Johnny Cash’s music is surely more for the heart than the
mind. The songs on Unearthed, like all of his songs,
don’t heed complexity or strong musicianship per se. Rather
they center on the nitty-gritty realities of human experience—of
misery and hurt—but also on glorifying the well-deserved good
that eventually comes, like love, faith and transcendence.
It’s what makes Johnny Cash’s music so satisfying. It’s why
nobody ever changes the station when he comes on the radio.
And it’s also what ultimately makes these 77 tracks so easily
digestible: Cash’s insistent gut-meaningfulness somehow blurs
the literal differences between each song, fixing it all into
one giant meal, and making this box an essential listening
experience.
—John
Suvannavejh
Monty
Alexander with Ernest Ranglin
Rocksteady (Telarc)
Rocksteady
is pianist Monty Alexander’s tribute to the the late ’60s
and early ’70s heyday of ska. Alexander is from Jamaica and
came up through the club scene there before relocating to
the United States and embarking on a career in jazz.
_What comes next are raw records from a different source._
(* ===== verification/Start.v ===== *)
(** A processor that has been started: [smp_thing] of [arch/x86/apic-utils.c],
    up to the loop in which it waits for interrupts.

    It runs on the state of four components; the messages to the console are
    left out, but the registers they print are read. *)
From S2P Require Export Handlers.

Record started (A : Type) := Started {
  sd_lapic : lapic;
  sd_segments : segments;
  sd_idt : idt A;
  sd_kernel : kernel A;
  sd_interrupts : bool;  (** the interrupt flag *)
}.
Arguments Started {A} _ _ _ _ _.
Arguments sd_lapic {A} _.
Arguments sd_segments {A} _.
Arguments sd_idt {A} _.
Arguments sd_kernel {A} _.
Arguments sd_interrupts {A} _.

Section start.
Context {A : Type} `{!Allocator A} `{!Pages A}.
Context (device : list port_event -> query -> Z) (arrivals : list port_event -> list Z).
(** the address of [idle_thread] *)
Context (idle_entry : Z).

Abbreviation SD := (ST (started A)).

Definition sd_on_lapic {B} (m : LA B) : SD B :=
  zoom sd_lapic (fun x s => Started x (sd_segments s) (sd_idt s) (sd_kernel s) (sd_interrupts s)) m.
Definition sd_on_segments {B} (m : ST segments B) : SD B :=
  zoom sd_segments (fun x s => Started (sd_lapic s) x (sd_idt s) (sd_kernel s) (sd_interrupts s)) m.
Definition sd_on_idt {B} (m : ST (idt A) B) : SD B :=
  zoom sd_idt (fun x s => Started (sd_lapic s) (sd_segments s) x (sd_kernel s) (sd_interrupts s)) m.
Definition sd_on_kernel {B} (m : ST (kernel A) B) : SD B :=
  zoom sd_kernel (fun x s => Started (sd_lapic s) (sd_segments s) (sd_idt s) x (sd_interrupts s)) m.
Definition set_interrupts (b : bool) : SD unit :=
  modify (fun s => Started (sd_lapic s) (sd_segments s) (sd_idt s) (sd_kernel s) b).

(** up to the first [sti]; from there the processor halts between interrupts *)
Definition smp_thing (cpu_num : Z) : SD unit :=
  _ ← set_interrupts false;
  _ ← sd_on_lapic (cpu_register cpu_num);
  _ ← sd_on_lapic (apic_enable device);
  cur ← sd_on_lapic (sched_current_cpu device arrivals);
  _ ← sd_on_segments (init_cpu_segment_descs cur cpu_num);
  _ ← sd_on_idt init_cpu_interrupts;
  cur ← sd_on_lapic (sched_current_cpu device arrivals);
  _ ← sd_on_kernel (sched_init_cpu (Z.to_nat cur) idle_entry);
  _ ← sd_on_lapic (on_io (apic ← apic_get_base device; apic_read device apic APIC_REG_TASK_PRIORITY));
  _ ← sd_on_lapic (on_io (apic_timer_one_shot device 0x8000000));
  set_interrupts true.
End start.

Section start_spec.
Context {A : Type} `{!Allocator A} `{!Pages A} `{!AllocatorLaws A} `{!PagesLaws A}.
Context (device : list port_event -> query -> Z) (arrivals : list port_event -> list Z) (idle_entry base cpu_num id : Z).
Context (Hat : apic_at base).
(** the base the hardware reports, and the number of this processor as its
    controller has it *)
Context (Hbase : forall t, io_phys_to_virt (Z.land (w32 (w64 (device t (QMsr IA32_MSR_APIC_BASE)))) (w32 (Z.lnot 0xfff))) = base).
Context (Hid : forall t, Z.shiftr (w32 (device t (QMmio (base + 0x20)))) 24 = id).

(** the number is the upper byte of a word *)
Lemma id_range : 0 <= id < 256.
Proof using Hid.
  rewrite <- (Hid []), Z.shiftr_div_pow2 by done. pose proof (w32_range (device [] (QMmio (base + 0x20)))) as Hr.
  split; [by apply Z.div_pos; [apply Hr|]|]. apply Z.div_lt_upper_bound; [done|]. apply Hr.
Qed.

(** accesses to devices end, whatever they answer *)
Lemma apic_enable_ok (l : lapic) : exists p,
  apic_enable device l = Some (tt, Lapic p true (la_ticks l) (la_booted l) (la_num_booted l)).
Proof. eexists. reflexivity. Qed.

Lemma current_cpu_ok (l : lapic) : 1 < la_num_booted l ->
  (forall t, la_num_booted l + Z.of_nat (length (arrivals t)) < 2 ^ 32) ->
  exists p, sched_current_cpu device arrivals l = Some (id, with_ports p l).
Proof using Hat Hbase Hid.
  intros Hn Hmax. unfold sched_current_cpu, sched_num_cpus, num_booted_cpus. rewrite ST_bind_eq. cbv beta.
  rewrite w32_small by (specialize (Hmax (po_trace (la_ports l))); lia). rewrite (proj2 (Z.ltb_lt 1 _)) by lia.
  destruct (get_id_reads device base Hat Hbase (la_ports l)) as (t & p & Hrun & _). rewrite Hid in Hrun.
  exists p. by apply on_io_run.
Qed.

Lemma sd_lapic_run {B} (m : LA B) (s : started A) b l : m (sd_lapic s) = Some (b, l) ->
  sd_on_lapic m s = Some (b, Started l (sd_segments s) (sd_idt s) (sd_kernel s) (sd_interrupts s)).
Proof. intros Hm. unfold sd_on_lapic, zoom. by rewrite Hm. Qed.

(** the idle thread of a processor *)
Lemma sched_init_cpu_ok n cpu (k : kernel A) : (cpu < length (k_idle k))%nat -> thread_room (S (S (S n))) k ->
  exists t th a, let k' := set_k_current (<[cpu := NULL]> (k_current k)) (set_k_idle (<[cpu := t]> (k_idle k))
      (set_k_thread_counter (w32 (k_thread_counter k + 1)) (set_k_threads (<[t := th]> (k_threads k)) (set_k_thread_slab a k)))) in
    sched_init_cpu cpu idle_entry k = Some (tt, k') /\ k_threads k !! t = None /\ t <> NULL /\
    tr_eip (th_registers th) = idle_entry /\ thread_room n k'.
Proof.
  intros Hc Hroom. destruct (thread_create_kthread_ok n k idle_entry Hroom) as (t & th & a & R & Ht & Hn & He & _ & _ & _ & Hroom').
  exists t, th, a. split; [|split; [done|split; [done|split; [done|by destruct Hroom']]]].
  unfold sched_init_cpu. rewrite (ST_run _ _ _ _ _ R). rewrite ST_bind_eq. cbv beta. simpl. by rewrite decide_True.
Qed.

(** the number of this processor, when asked for on the way *)
Lemma sd_current_cpu_ok (s : started A) : 1 < la_num_booted (sd_lapic s) ->
  (forall t, la_num_booted (sd_lapic s) + Z.of_nat (length (arrivals t)) < 2 ^ 32) ->
  exists p, sd_on_lapic (sched_current_cpu device arrivals) s =
    Some (id, Started (with_ports p (sd_lapic s)) (sd_segments s) (sd_idt s) (sd_kernel s) (sd_interrupts s)).
Proof using Hat Hbase Hid.
  intros Hn Hmax. destruct (current_cpu_ok _ Hn Hmax) as (p & Hrun). exists p. by apply (sd_lapic_run _ s).
Qed.

(** C35: a processor that was started as number [cpu_num], below 32, counts itself
    under that number among those that run, enables its controller, starts its
    timer, and only then takes interrupts. The task segment it loads, and the
    slots in which it puts an idle thread and no current one, are those of the
    number [id] that its controller has, which the code takes to be the same; all
    other slots stay. No step faults, where the hardware reports the base at which
    the controller's registers are and that one number, whatever else the
    devices answer, another processor is counted already and fewer than 2^32
    are, the tables have a slot for [id], and there is memory for the thread. *)
Theorem smp_thing_spec (s : started A) :
  0 <= cpu_num < 32 -> 0 < la_num_booted (sd_lapic s) ->
  (forall t, la_num_booted (sd_lapic s) + 1 + Z.of_nat (length (arrivals t)) < 2 ^ 32) ->
  (Z.to_nat id < length (k_idle (sd_kernel s)))%nat ->
  thread_room 3 (sd_kernel s) ->
  exists s' t tr, smp_thing device arrivals idle_entry cpu_num s = Some (tt, s') /\ sd_interrupts s' = true /\
    la_booted (sd_lapic s') = Z.lor (la_booted (sd_lapic s)) (Z.shiftl 1 cpu_num) /\
    la_num_booted (sd_lapic s') = la_num_booted (sd_lapic s) + 1 /\ la_enabled (sd_lapic s') = true /\
    sg_gdtr (sd_segments s') = Some (sg_gdt (sd_segments s)) /\ sg_tr (sd_segments s') = Some (8 * (5 + id)) /\
    it_loaded (sd_idt s') = Some (it_idtr (sd_idt s)) /\
    k_threads (sd_kernel s) !! t = None /\ k_idle (sd_kernel s') = <[Z.to_nat id := t]> (k_idle (sd_kernel s)) /\
    k_current (sd_kernel s') = <[Z.to_nat id := NULL]> (k_current (sd_kernel s)) /\
    k_run_tree (sd_kernel s') = k_run_tree (sd_kernel s) /\
    po_trace (la_ports (sd_lapic s')) = tr ++ armed base 0x8000000.
Proof using All.
  intros Hc Hn Hmax Hidle Hroom. destruct s as [l sg it k i]. simpl in Hn, Hmax, Hidle, Hroom. cbn [sd_lapic sd_segments sd_idt sd_kernel].
  assert (Hid0 : 0 <= id < 256) by (by apply id_range).
  pose proof (Hmax []) as H0. assert (Hreg : cpu_register cpu_num l = Some (tt, Lapic (la_ports l) (la_enabled l) (la_ticks l)
    (Z.lor (la_booted l) (Z.shiftl 1 cpu_num)) (la_num_booted l + 1))).
  { unfold cpu_register, cpu_bit. rewrite (proj2 (Z.leb_le 0 _)), (proj2 (Z.ltb_lt _ 32)) by lia. cbn [andb].
    rewrite ST_bind_eq. unfold mret, ST_ret, modify. rewrite w32_small by lia. done. }
  set (l1 := Lapic _ _ _ _ _) in Hreg. destruct (apic_enable_ok l1) as [p2 R2]. set (l2 := Lapic _ _ _ _ _) in R2.
  destruct (sd_current_cpu_ok (Started l2 sg it k false) ltac:(simpl; lia) ltac:(simpl; intros t; specialize (Hmax t); lia)) as [p3 R3].
  set (l3 := with_ports p3 _) in R3. cbn [sd_segments sd_idt sd_kernel sd_interrupts] in R3.
  set (sg' := Segments (sg_task_segments sg) (sg_gdt sg) (sg_descripts sg) (Some (sg_gdt sg)) (Some (selector (5 + id) SEG_TABLE_GDT (ring 0)))).
  set (it' := Idt (it_table it) (it_handlers it) (it_stats it) (it_idtr it) (Some (it_idtr it))).
  destruct (sd_current_cpu_ok (Started l3 sg' it' k false) ltac:(simpl; lia) ltac:(simpl; intros t; specialize (Hmax t); lia)) as [p4 R4].
  set (l4 := with_ports p4 _) in R4. cbn [sd_segments sd_idt sd_kernel sd_interrupts] in R4.
  destruct (sched_init_cpu_ok 0 (Z.to_nat id) k Hidle Hroom) as (t & th & a & R5 & Ht & _). cbn zeta in R5.
  set (k' := set_k_current _ _) in R5.
  destruct (apic_get_base_ok device base Hbase (la_ports l4)) as (low & high & R6).
  pose proof (apic_read_run device base APIC_REG_TASK_PRIORITY _ Hat ltac:(unfold APIC_REG_TASK_PRIORITY; lia) eq_refl
    : apic_read device base APIC_REG_TASK_PRIORITY (Ports (po_trace (la_ports l4) ++ [MsrRead IA32_MSR_APIC_BASE low high]) (po_initialized (la_ports l4))) = _) as R7.
  cbn zeta in R7. set (p7 := Ports (_ ++ [MmioRead _ _]) _) in R7.
  destruct (one_shot_arms device base Hat Hbase 0x8000000 p7 ltac:(lia)) as (p8 & low' & high' & R8 & E8).
  exists (Started (with_ports p8 (with_ports p7 l4)) sg' it' k' true), t, (po_trace p7 ++ [MsrRead IA32_MSR_APIC_BASE low' high']).
  split; [|split_and!; try done].
  - unfold smp_thing. rewrite (ST_run _ _ _ tt (Started l sg it k false)) by done.
    rewrite (ST_run _ _ _ _ _ (sd_lapic_run _ (Started l sg it k false) _ _ Hreg)).
    rewrite (ST_run _ _ _ _ _ (sd_lapic_run _ (Started l1 sg it k false) _ _ R2)), (ST_run _ _ _ _ _ R3).
    rewrite (ST_run _ _ _ tt (Started l3 sg' it k false)) by done. rewrite (ST_run _ _ _ tt (Started l3 sg' it' k false)) by done.
    rewrite (ST_run _ _ _ _ _ R4). rewrite (ST_run _ _ _ tt (Started l4 sg' it' k' false)) by (unfold sd_on_kernel, zoom; simpl; by rewrite R5).
    rewrite (ST_run _ _ _ _ _ (sd_lapic_run _ (Started l4 sg' it' k' false) _ _ (on_io_run _ l4 _ p7 (eq_trans (ST_run _ _ _ _ _ R6) R7)))).
    rewrite (ST_run _ _ _ _ _ (sd_lapic_run _ (Started (with_ports p7 l4) sg' it' k' false) _ _ (on_io_run _ (with_ports p7 l4) _ p8 R8))). done.
  - change (Some (selector (5 + id) SEG_TABLE_GDT (ring 0)) = Some (8 * (5 + id))). f_equal. rewrite (selector_eq (5 + id) (ring 0)) by (unfold ring; lia). unfold ring. lia.
  - cbn [sd_lapic with_ports la_ports]. rewrite E8, <- app_assoc. done.
Qed.
End start_spec.

(** ** On a concrete state *)

(** the registers of processor 1 *)
Definition ex_start_device (t : list port_event) (q : query) : Z :=
  match q with QMsr _ => 0xfee00900 | _ => 0x1000000 end.
Definition ex_started : started BumpPages.t :=
  Started (Lapic (Ports [] true) false 125000 1 1) (Segments [] (303, 0xfd010000) [] None None)
    (Idt [] [] [] (2047, 0xfd020000) None) (set_k_threads ∅ kernel_ex) true.

Lemma smp_thing_spec_witness : exists s', smp_thing ex_start_device (fun _ => []) 0xfd003000 1 ex_started = Some (tt, s') /\
  la_booted (sd_lapic s') = 3 /\ sg_tr (sd_segments s') = Some 0x30.
Proof.
  destruct (smp_thing_spec ex_start_device (fun _ => []) 0xfd003000 ex_apic_base 1 1 ex_apic_at ltac:(intros t; by vm_compute)
    ltac:(intros t; by vm_compute) ex_started) as (s' & t & tr & Hrun & _ & Hb & _ & _ & _ & Htr & _).
  - done.
  - done.
  - intros t. simpl. lia.
  - simpl. lia.
  - split.
    + split; [split; [done|set_solver]|split_and!; [done|done|set_solver]].
    + apply BumpPages.bump_rooms. simpl. lia.
    + intros p [x Hx]. simpl in Hx. by rewrite lookup_empty in Hx.
  - exists s'. split; [exact Hrun|]. split; [by rewrite Hb|by rewrite Htr].
Defined.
A vital
component throughout this album is guitarist Ernest Ranglin,
who played on many of the key recordings produced by Coxson
Dodd (including Toots & the Maytals, Derrick Herriot,
Roland Alfonso and many others).
The dozen tracks pay homage to the era’s key artists and composers.
The album opens with the spry fun of Dave and Ansel Collins’
“Double Barrel,” one of the first Jamaican songs to become
a hit in America, and closes with Bob Marley’s richly emotive
“Redemption Song.” In between they play everything from “Confucius”
by the Skatellites to “The Israelites” by Desmond Dekker.
The sextet lock into each number, eschewing overdubs for an
essential live groove.
—David
Greenberger
The
Coal Palace Kings
Live at the Garden Grill
(Kranepool)
If the unlikely superlative “Albany rock institution” were
ever bestowed, Howard Glassman would be on the short list.
Beyond leading the Coal Palace Kings down that long rocked-up-country
road, he’s been booking great bands in this area for years—back
to the Bogie’s days and now as the longtime Valentine’s auteur
who brings folks as diverse as Guided by Voices, the Supersuckers
and ’50s country legend Charlie Louvin. Between his booking
and his own band, he’s the main reason I rarely need to leave
town to catch a show.
But back to CPK: Bands may come and go and look for that road
to success out of town, but the Coal Palace Kings have made
playing good-time music to local drinkers their idiom. They
may take it on the road occasionally, but their bread and
butter is being an Albany band. And one of the quintessential
Albany experiences (Fodor’s take note) is when they pack themselves
into a fake-wood-paneled corner of the Garden Grill, get all
loud and rootsy and engage in some tough-love patter with
the bar regulars and visitors alike.
The best way to enjoy the Kings is still in the flesh, gutting
out their odes to mechanics, vans and hard luck—but Live
at the Garden Grill is a great backup. Guitarist Larry
Winchester’s twanged-out tones cut like shards (take a gander
at the brief, muscular statement that is the “Stoneytown”
solo), and the rhythm section of Jeff Sohn and Don “Diego”
Ackerman continue to slip versatility and nuance into a rugged
template. This album is loud, rippin’ and a whole lot of fun.
One warning, however: It may have you reaching for that warm
can of Schaeffer long before the sun dips acceptably below
the yard arm. But that’s a calculated risk—and I hear the
Kings sound just as magnificent sober.